Конфликт масштаба КНУ не может быть длительным по многим причинам, тем более когда речь идет о малоподвижных и малопобедных боевых действиях. Они порождают усталость в тылу и на фронте, заставляют думать о применении сверхмощных, неконвенциональных вооружений для быстрого решения всех проблем. А шансы на выгорание длительного конфликта с учетом его постоянной внешней подпитки все же намного ниже вероятности его резкой эскалации, вертикальной и горизонтальной. Если на ранних стадиях большого конфликта мобилизационная, военная экономика, обеспечивающая фронт, может играть выраженную стимулирующую роль для экономики в целом, то при длительном ходе конфликта она становится тормозом развития, источником дополнительного инфляционного давления, дестабилизации. Тем более что нет никаких оснований полагать: петля анаконды вдруг ослабнет, разомкнет свои кольца не только вокруг подсанкционной России, но и ее политических и торгово-экономических партнеров.
Следует констатировать: сегодня все мысли в информационно-аналитическом поле – не о достижении мира в ходе КНУ (в виде глубокой заморозки, хотя бы по корейскому сценарию), а об усовершенствовании ситуации. Особый интерес проявляется к мнениям специалистов, прекрасно разбирающихся в технических деталях – килотоннах, калибрах, свободно рассуждающих о глубоких охватах и прорывах, о неизбежности очень скорой глобальной войны. И куда менее востребованы слабаки и нытики, говорящие о необходимости всестороннего, комплексного изучения для применения военной мощи и его последствий, о способах выхода из вооруженных конфликтов.
Сейчас все как-то слишком просто оперируют вопросами использования ядерного оружия в ходе КНУ, переноса конфликта в космос с уничтожением вражеской спутниковой группировки. Видимо, представляя современную войну как некую компьютерную игру, когда в любую минуту можно что-то поставить на паузу, переиграть по-новому. В первом случае это крайне высокая вероятность эскалации конфликта, выхода его из-под контроля, не говоря уже о том, что для всего человечества будет открыт ядерный ящик Пандоры. И России это никогда не забудут даже лояльные ей страны. В этих условиях вроде бы должна резко возрастать роль дипломатии, которая сегодня подчас сводится к выдвижению громких, заведомо не реализуемых требований, к взаимным обвинениям, к тиражированию проектов и платформ, трудных в практическом использовании.
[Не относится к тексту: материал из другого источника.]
(** A response with [ok = true] is never made up: it is returned only when
    every stage succeeded and the audit handed back a result, and its
    violations are that result's, shaped one by one. *)
Theorem scanWithAxe_ok_comes_from_the_audit :
  forall (h : Host) (url : jsstring) (w : World) (r : ScanResponse),
    fst (scanWithAxe h url w) = Normal r ->
    ok r = true ->
    exists result,
      evaluate h = Normal (Some result) /\
      stages h (normalizeUrl url) = Normal result /\
      isNormal (goto h (normalizeUrl url)) = true /\
      r = toScanResponse (toISOString_now h) (normalizeUrl url) result /\
      violations r = map shapeViolation (Axe.violations result ?? []).
Proof.
  intros h url w r Hr Hok. apply scanWithAxe_returned in Hr.
  unfold expectedResponse in Hr.
  destruct (stages h (normalizeUrl url)) as [res|e] eqn:Es;
    [|subst r; discriminate Hok].
  exists res. subst r.
  unfold stages, andThen in Es.
  destruct (launch h); [|discriminate].
  destruct (newContext h); [|discriminate].
  destruct (newPage h); [|discriminate].
  destruct (setDefaultTimeout h); [|discriminate].
  destruct (setDefaultNavigationTimeout h); [|discriminate].
  destruct (goto h (normalizeUrl url)); [|discriminate].
  destruct (waitForTimeout h); [|discriminate].
  destruct (cwd h); [|discriminate].
  destruct (addScriptTag h _); [|discriminate].
  destruct (evaluate h) as [[res'|]|]; try discriminate.
  injection Es as ->. repeat split; reflexivity.
Qed.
Современный опыт функционирования системы международной безопасности с преобладанием силовой политики, в том числе и в первую очередь опыт КНУ, безусловно, крайне важен для формирования и формулирования работоспособной и реалистичной, безопасной концепции нового мирового порядка, по крайней мере в качестве предупреждения. Законы и правила геополитики будущего еще только выстраиваются, нащупываются, пишутся и на наших глазах, в том числе кровью в ходе КНУ.
Война – это во многом ответ на неспособность комплексной геополитики выполнять свои функции. И КНУ может оказаться точкой перелома в плане понимания нерациональности, тупиковости использования боевых действий, прямой военной конфронтации как доминирующего инструмента для разрешения противоречий, в первую очередь между ведущими странами – акторами, центрами глобальной геополитики. Тем более это будет очевидно в условиях нового мирового порядка – сверхвооруженного, геополитически переуплотненного, действительно целостного и взаимозависимого. Земной шар наглядно демонстрирует: уже сейчас он слишком мал и хрупок для господства конфронтационного мышления и неразборчивого ковбойского поведения на международной арене.